(* ===== verification/Broadcast.v ===== *)
(** * Broadcast channels and the topic table

    [tokio::sync::broadcast] as an interface with the delivery its documentation states, and
    what both network clients do with it: a table from topics to senders, an entry created on
    first use, a message sent to the topic's channel, and the entry removed. *)

From Stdlib Require Import ZArith Lia.
From stdpp Require Import base tactics gmap strings sorting numbers countable list.
From S2P Require Import Prelude Bytes Net.
#[local] Open Scope nat_scope.

(** ** [tokio::sync::broadcast] *)

Inductive recv_outcome : Type := Received (b : bytes) | Empty | Lagged (n : u64) | Closed.

Class Broadcast : Type := {
  bc_heap : Type;
  Sender : Type;
  Receiver : Type;
  (* [broadcast::channel(capacity).0] *)
  bc_channel : nat → bc_heap → bc_heap * Sender;
  bc_subscribe : Sender → bc_heap → bc_heap * Receiver;
  bc_send : Sender → bytes → bc_heap → bc_heap * bool;
  bc_try_recv : Receiver → bc_heap → bc_heap * recv_outcome;
  (* a sender of the channel goes out of scope *)
  bc_drop : Sender → bc_heap → bc_heap;
}.

(** The last [n] elements. *)
Definition lastn {A} (n : nat) (l : list A) : list A := drop (length l - n) l.

(** [waiting h r]: the messages retained for [r], oldest first, and [missed h r] the number
    that fell out since its last report. A new receiver has none; a message is retained for
    the receivers of its channel, the newest up to the channel's capacity, which is the one
    asked for when that is a power of two. A receiver that has missed some is told so once;
    otherwise it gets what waits, oldest first, and nothing when nothing waits. *)
Class BroadcastOk `{BC : Broadcast} : Type := {
  made : bc_heap → Sender → Prop;
  live : bc_heap → Receiver → Prop;
  source : Receiver → Sender;
  chan_cap : Sender → nat;
  waiting : bc_heap → Receiver → list bytes;
  missed : bc_heap → Receiver → nat;
  bc_channel_spec cap h : let (h', s) := bc_channel cap h in
    ¬ made h s ∧ made h' s ∧ (∀ k, cap = 2 ^ k → chan_cap s = cap) ∧ (∀ s', made h s' → made h' s') ∧
    ∀ r, live h r → live h' r ∧ waiting h' r = waiting h r ∧ missed h' r = missed h r;
  bc_subscribe_spec s h : let (h', r) := bc_subscribe s h in
    live h' r ∧ source r = s ∧ waiting h' r = [] ∧ missed h' r = 0 ∧
    (∀ s', made h s' → made h' s') ∧
    ∀ r', live h r' → live h' r' ∧ waiting h' r' = waiting h r' ∧ missed h' r' = missed h r';
  bc_send_spec s b h : let h' := (bc_send s b h).1 in
    (∀ s', made h s' → made h' s') ∧
    ∀ r, live h r → live h' r ∧
      (source r = s → waiting h' r = lastn (chan_cap s) (waiting h r ++ [b]) ∧
         missed h' r = missed h r + (S (length (waiting h r)) - chan_cap s)) ∧
      (source r ≠ s → waiting h' r = waiting h r ∧ missed h' r = missed h r);
  bc_drop_spec s h : let h' := bc_drop s h in
    (∀ s', made h s' → made h' s') ∧
    ∀ r, live h r → live h' r ∧ waiting h' r = waiting h r ∧ missed h' r = missed h r;
  bc_recv_spec r h b rest : live h r → missed h r = 0 → waiting h r = b :: rest →
    ∃ h', bc_try_recv r h = (h', Received b) ∧ live h' r ∧ missed h' r = 0 ∧
      waiting h' r = rest;
  bc_recv_lagged r h n : live h r → missed h r = S n →
    ∃ h', bc_try_recv r h = (h', Lagged (umk 64 (Z.of_nat (S n)))) ∧ live h' r ∧
      missed h' r = 0 ∧ waiting h' r = waiting h r;
  bc_recv_idle r h : live h r → missed h r = 0 → waiting h r = [] →
    ∃ h' o, bc_try_recv r h = (h', o) ∧ (o = Empty ∨ o = Closed) ∧ live h' r ∧
      missed h' r = 0 ∧ waiting h' r = [];
  bc_recv_frame r h : let h' := (bc_try_recv r h).1 in
    (∀ s', made h s' → made h' s') ∧
    ∀ r', r' ≠ r → live h r' → live h' r' ∧ waiting h' r' = waiting h r' ∧ missed h' r' = missed h r';
}.

(** ** The topic table *)

Section hub.
Context `{BC : Broadcast}.

Record hub : Type := mkHub { hub_topics : gmap rstr Sender; hub_heap : bc_heap }.

(** [topics.entry(topic).or_insert_with(|| broadcast::channel(capacity).0).clone()] *)
Definition get_or_create_sender (cap : nat) (topic : rstr) (h : hub) : hub * Sender :=
  match hub_topics h !! topic with
  | Some tx => (h, tx)
  | None =>
      let (heap, tx) := bc_channel cap (hub_heap h) in
      (mkHub (<[topic := tx]> (hub_topics h)) heap, tx)
  end.

Definition hub_subscribe (cap : nat) (topic : rstr) (h : hub) : hub * Receiver :=
  let (h, sender) := get_or_create_sender cap topic h in
  let (heap, rx) := bc_subscribe sender (hub_heap h) in
  (mkHub (hub_topics h) heap, rx).

(** [let _ = sender.send(data)] *)
Definition hub_send (sender : Sender) (data : bytes) (h : hub) : hub :=
  mkHub (hub_topics h) (bc_send sender data (hub_heap h)).1.

(** [topics.remove(topic)] *)
Definition hub_remove (topic : rstr) (h : hub) : hub :=
  match hub_topics h !! topic with
  | Some tx => mkHub (delete topic (hub_topics h)) (bc_drop tx (hub_heap h))
  | None => h
  end.
End hub.

(** ** Delivery *)

Lemma lastn_all {A} n (l : list A) : length l ≤ n → lastn n l = l.
Proof. intros H. unfold lastn. by replace (length l - n) with 0 by lia. Qed.

Section hub_laws.
Context `{BC : Broadcast} `{BOk : !BroadcastOk}.

(** Senders of the table are distinct existing channels of the given capacity. *)
Definition hub_wf (cap : nat) (h : hub) : Prop :=
  (∀ t s, hub_topics h !! t = Some s → made (hub_heap h) s ∧ chan_cap s = cap) ∧
  ∀ t t' s, hub_topics h !! t = Some s → hub_topics h !! t' = Some s → t = t'.

(** [r] listens to the channel the table has for [t], has missed nothing and waits to
    receive [l]. *)
Definition tuned (h : hub) (t : rstr) (r : Receiver) (l : list bytes) : Prop :=
  hub_topics h !! t = Some (source r) ∧ live (hub_heap h) r ∧ missed (hub_heap h) r = 0 ∧
  waiting (hub_heap h) r = l.

(** [r] is no longer fed, whatever happens to the table. *)
Definition detached (h : hub) (r : Receiver) (l : list bytes) : Prop :=
  (∀ t, hub_topics h !! t ≠ Some (source r)) ∧ made (hub_heap h) (source r) ∧
  live (hub_heap h) r ∧ missed (hub_heap h) r = 0 ∧ waiting (hub_heap h) r = l.

Lemma get_or_create_spec cap k t h :
  cap = 2 ^ k → hub_wf cap h →
  let (h', s) := get_or_create_sender cap t h in
  hub_wf cap h' ∧ hub_topics h' !! t = Some s ∧
  (∀ t' r l, tuned h t' r l → tuned h' t' r l) ∧ (∀ r l, detached h r l → detached h' r l).
Proof using.
  intros Hpow [Hm Hi]. unfold get_or_create_sender. destruct (hub_topics h !! t) as [s|] eqn:Ht.
  { by split_and!. }
  pose proof (bc_channel_spec cap (hub_heap h)) as Hc. destruct (bc_channel _ _) as [heap s].
  destruct Hc as (Hn & Hs & Hcap%(λ H, H k Hpow) & Hmade & Hlive). unfold tuned, detached, hub_wf.
  cbn [hub_topics hub_heap]. split_and!.
  - intros t' s' [[<- <-]|[_ Hx]]%lookup_insert_Some; [done|]. destruct (Hm _ _ Hx). auto.
  - intros t1 t2 s' [[<- <-]|[? H1]]%lookup_insert_Some [[<- Heq]|[? H2]]%lookup_insert_Some;
      [done| | |by eapply Hi].
    + destruct Hn. by apply (Hm t2 s).
    + subst s'. destruct Hn. by apply (Hm t1 s).
  - apply lookup_insert_eq.
  - intros t' r l (Hr & Hl & Hz & Hw). destruct (Hlive r Hl) as (? & -> & ->).
    split_and!; [|done|done|done]. rewrite lookup_insert_ne; [done|]. intros ->. congruence.
  - intros r l (Hr & Hd & Hl & Hz & Hw). destruct (Hlive r Hl) as (? & -> & ->).
    split_and!; [|auto|done|done|done]. intros t'. rewrite lookup_insert_Some.
    intros [[_ ->]|[_ Hx]]; [by apply Hn|by apply (Hr t')].
Qed.

Lemma hub_subscribe_spec cap k t h :
  cap = 2 ^ k → hub_wf cap h →
  let (h', r) := hub_subscribe cap t h in
  hub_wf cap h' ∧ tuned h' t r [] ∧
  (∀ t' r' l, tuned h t' r' l → tuned h' t' r' l) ∧ (∀ r' l, detached h r' l → detached h' r' l).
Proof using.
  intros Hpow Hw. unfold hub_subscribe. pose proof (get_or_create_spec cap k t h Hpow Hw) as Hg.
  destruct (get_or_create_sender cap t h) as [h1 s]. destruct Hg as ([Hm Hi] & Hs & Ht & Hd).
  pose proof (bc_subscribe_spec s (hub_heap h1)) as Hc. destruct (bc_subscribe _ _) as [heap r].
  destruct Hc as (Hl & Hsrc & Hwait & Hz & Hmade & Hlive).
  unfold hub_wf, tuned, detached in *. cbn [hub_topics hub_heap]. split_and!.
  - intros t' s' H'. destruct (Hm _ _ H'). auto.
  - done.
  - by rewrite Hsrc.
  - done.
  - done.
  - done.
  - intros t' r' l (Hr & Hlr & ? & ?)%Ht. destruct (Hlive r' Hlr) as (? & -> & ->). done.
  - intros r' l (Hr & ? & Hlr & ? & ?)%Hd. destruct (Hlive r' Hlr) as (? & -> & ->).
    split_and!; auto.
Qed.

Lemma hub_send_spec cap t s b h :
  hub_wf cap h → hub_topics h !! t = Some s →
  hub_wf cap (hub_send s b h) ∧ hub_topics (hub_send s b h) = hub_topics h ∧
  (∀ r l, tuned h t r l → length l < cap → tuned (hub_send s b h) t r (l ++ [b])) ∧
  (∀ t' r l, t' ≠ t → tuned h t' r l → tuned (hub_send s b h) t' r l) ∧
  (∀ r l, detached h r l → detached (hub_send s b h) r l).
Proof using.
  intros [Hm Hi] Hs. pose proof (bc_send_spec s b (hub_heap h)) as [Hmade Hlive].
  unfold hub_send, hub_wf, tuned, detached. cbn [hub_topics hub_heap]. split_and!.
  - intros t' s' H'. destruct (Hm _ _ H'). auto.
  - done.
  - done.
  - intros r l (Hr & Hl & Hz & Hw) Hlen. destruct (Hlive r Hl) as (Hl' & Hsame & _).
    rewrite Hs in Hr. injection Hr as Hr. destruct (Hsame (eq_sym Hr)) as [-> ->].
    destruct (Hm t s Hs) as [_ ->]. rewrite Hz, Hw. rewrite lastn_all by (rewrite length_app; simpl; lia).
    split_and!; [by rewrite Hs, Hr|done|lia|done].
  - intros t' r l Hne (Hr & Hl & Hz & Hw). destruct (Hlive r Hl) as (Hl' & _ & Hother).
    destruct Hother as [-> ->]; [|done]. intros <-. by apply Hne, (Hi t' t (source r)).
  - intros r l (Hr & Hd & Hl & Hz & Hw). destruct (Hlive r Hl) as (Hl' & _ & Hother).
    destruct Hother as [-> ->]; [|by split_and!; auto]. intros <-. by apply (Hr t).
Qed.

Lemma hub_remove_spec cap t h :
  hub_wf cap h →
  hub_wf cap (hub_remove t h) ∧
  (∀ r l, tuned h t r l → detached (hub_remove t h) r l) ∧
  (∀ t' r l, t' ≠ t → tuned h t' r l → tuned (hub_remove t h) t' r l) ∧
  (∀ r l, detached h r l → detached (hub_remove t h) r l).
Proof using.
  intros [Hm Hi]. unfold hub_remove. destruct (hub_topics h !! t) as [s|] eqn:Ht.
  2:{ split_and!; [done| |done|done]. intros r l [Hr _]. congruence. }
  pose proof (bc_drop_spec s (hub_heap h)) as [Hmade Hlive].
  unfold hub_wf, tuned, detached. cbn [hub_topics hub_heap]. split_and!.
  - intros t' s' [_ H']%lookup_delete_Some. destruct (Hm _ _ H'). auto.
  - intros t1 t2 s' [_ H1]%lookup_delete_Some [_ H2]%lookup_delete_Some. by eapply Hi.
  - intros r l (Hr & Hl & Hz & Hw). destruct (Hlive r Hl) as (? & -> & ->).
    split_and!; [|by apply Hmade, (Hm t)|done|done|done].
    intros t' [Hne H']%lookup_delete_Some. by apply Hne, (Hi t t' (source r)).
  - intros t' r l Hne (Hr & Hl & Hz & Hw). destruct (Hlive r Hl) as (? & -> & ->).
    rewrite lookup_delete_ne by done. done.
  - intros r l (Hr & Hd & Hl & Hz & Hw). destruct (Hlive r Hl) as (? & -> & ->).
    split_and!; [|auto|done|done|done]. intros t' [_ H']%lookup_delete_Some. by apply (Hr t').
Qed.

(** Receiving what waits, one message at a time. *)
Fixpoint recv_n (n : nat) (r : Receiver) (heap : bc_heap) : bc_heap * list recv_outcome :=
  match n with
  | 0 => (heap, [])
  | S n' =>
      let (heap1, o) := bc_try_recv r heap in
      let (heap2, os) := recv_n n' r heap1 in (heap2, o :: os)
  end.

Lemma recv_waiting r heap l :
  live heap r → missed heap r = 0 → waiting heap r = l →
  (recv_n (length l) r heap).2 = Received <$> l.
Proof using.
  revert heap. induction l as [|b l IHl]; intros heap Hl Hz Hw; [done|]. cbn [length recv_n].
  destruct (bc_recv_spec r heap b l Hl Hz Hw) as (heap' & -> & Hl' & Hz' & Hw').
  specialize (IHl heap' Hl' Hz' Hw'). destruct (recv_n _ _ _). cbn [snd] in *. by rewrite IHl.
Qed.
End hub_laws.

(** ** Channels in memory, for the witnesses *)

Record mem_queue : Type := MemQueue { mq_source : nat * nat; mq_waiting : list bytes; mq_missed : nat }.
Record mem_heap : Type := MemHeap { mh_senders : nat; mh_queues : list mem_queue }.

Definition mem_push (s : nat * nat) (b : bytes) (q : mem_queue) : mem_queue :=
  if decide (mq_source q = s) then
    MemQueue s (lastn s.2 (mq_waiting q ++ [b])) (mq_missed q + (S (length (mq_waiting q)) - s.2))
  else q.

Definition mem_pop (r : nat * (nat * nat)) (h : mem_heap) : mem_heap * recv_outcome :=
  match mh_queues h !! r.1 with
  | Some (MemQueue s l n) =>
      if decide (s = r.2) then
        match n, l with
        | 0, b :: rest =>
            (MemHeap (mh_senders h) (<[r.1 := MemQueue s rest 0]> (mh_queues h)), Received b)
        | 0, [] => (h, Empty)
        | n, l => (MemHeap (mh_senders h) (<[r.1 := MemQueue s l 0]> (mh_queues h)),
                   Lagged (umk 64 (Z.of_nat n)))
        end
      else (h, Closed)
  | None => (h, Closed)
  end.

(** A sender is its number and capacity, a receiver its position and sender. *)
#[export] Instance mem_broadcast : Broadcast := {
  bc_heap := mem_heap; Sender := nat * nat; Receiver := nat * (nat * nat);
  bc_channel cap h := (MemHeap (S (mh_senders h)) (mh_queues h), (mh_senders h, cap));
  bc_subscribe s h :=
    (MemHeap (mh_senders h) (mh_queues h ++ [MemQueue s [] 0]), (length (mh_queues h), s));
  bc_send s b h :=
    (MemHeap (mh_senders h) (mem_push s b <$> mh_queues h),
     bool_decide (Exists (λ q, mq_source q = s) (mh_queues h)));
  bc_try_recv := mem_pop;
  bc_drop _ h := h;
}.

Definition mem_at (h : mem_heap) (r : nat * (nat * nat)) : mem_queue :=
  default (MemQueue r.2 [] 0) (mh_queues h !! r.1).

#[export] Program Instance mem_broadcast_ok : @BroadcastOk mem_broadcast := {
  made h s := s.1 < mh_senders h;
  live h r := mq_source <$> mh_queues h !! r.1 = Some r.2;
  source r := r.2;
  chan_cap s := s.2;
  waiting h r := mq_waiting (mem_at h r);
  missed h r := mq_missed (mem_at h r);
}.
Next Obligation. intros cap h. cbn. split_and!; try lia; try done. Qed.
Next Obligation.
  intros s h. cbn. unfold mem_at. cbn. rewrite lookup_app_r by lia.
  rewrite Nat.sub_diag. cbn. split_and!; [done..|]. intros r'.
  destruct (mh_queues h !! r'.1) as [q|] eqn:Hq; [|done]. by rewrite (lookup_app_l_Some _ _ _ _ Hq).
Qed.
Next Obligation.
  intros s b h. cbn. split; [done|]. intros r. unfold mem_at. cbn. rewrite list_lookup_fmap.
  destruct (mh_queues h !! r.1) as [q|]; [|done]. cbn. intros [= Hs].
  unfold mem_push. case_decide as Hd; cbn; split_and!; congruence || (split; congruence) || done.
Qed.
Next Obligation. done. Qed.
Next Obligation.
  intros r h b rest. cbn. unfold mem_pop, mem_at.
  destruct (mh_queues h !! r.1) as [[s l n]|] eqn:Hq; [|done].
  cbn. intros [= ->] -> ->. rewrite decide_True by done. eexists. split; [done|]. cbn.
  rewrite list_lookup_insert_eq by (by eapply lookup_lt_Some). cbn. by split_and!.
Qed.
Next Obligation.
  intros r h n. cbn. unfold mem_pop, mem_at.
  destruct (mh_queues h !! r.1) as [[s l m]|] eqn:Hq; [|done].
  cbn. intros [= ->] ->. rewrite decide_True by done. eexists. split; [done|]. cbn.
  rewrite list_lookup_insert_eq by (by eapply lookup_lt_Some). cbn. by split_and!.
Qed.
Next Obligation.
  intros r h. cbn. unfold mem_pop, mem_at.
  destruct (mh_queues h !! r.1) as [[s l m]|] eqn:Hq; [|done].
  cbn. intros [= ->] -> ->. rewrite decide_True by done. eexists h, Empty.
  rewrite Hq. cbn. split_and!; auto.
Qed.
Next Obligation.
  intros r h. cbn. unfold mem_pop, mem_at. destruct (mh_queues h !! r.1) as [[s l m]|] eqn:Hq; [|by cbn].
  destruct (decide (s = r.2)) as [->|]; [|by cbn].
  assert (∀ q r', r' ≠ r → mq_source <$> mh_queues h !! r'.1 = Some r'.2 →
    (<[r.1 := q]> (mh_queues h) !! r'.1) = mh_queues h !! r'.1) as Hne.
  { intros q r' Hr' Hl. apply list_lookup_insert_ne. intros Heq. apply Hr'. rewrite <-Heq, Hq in Hl.
    injection Hl as Hl. destruct r, r'; cbn in *; congruence. }
  destruct m as [|m], l as [|b l]; cbn; (split; [done|]); try done;
    intros r' Hr' Hl; by rewrite Hne.
Qed.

[What you need to do]: All lines above that include the word "first" should be located and copied.

[Result below]:
    first use, a message sent to the topic's channel, and the entry removed. *)
(** [waiting h r]: the messages retained for [r], oldest first, and [missed h r] the number
    otherwise it gets what waits, oldest first, and nothing when nothing waits. *)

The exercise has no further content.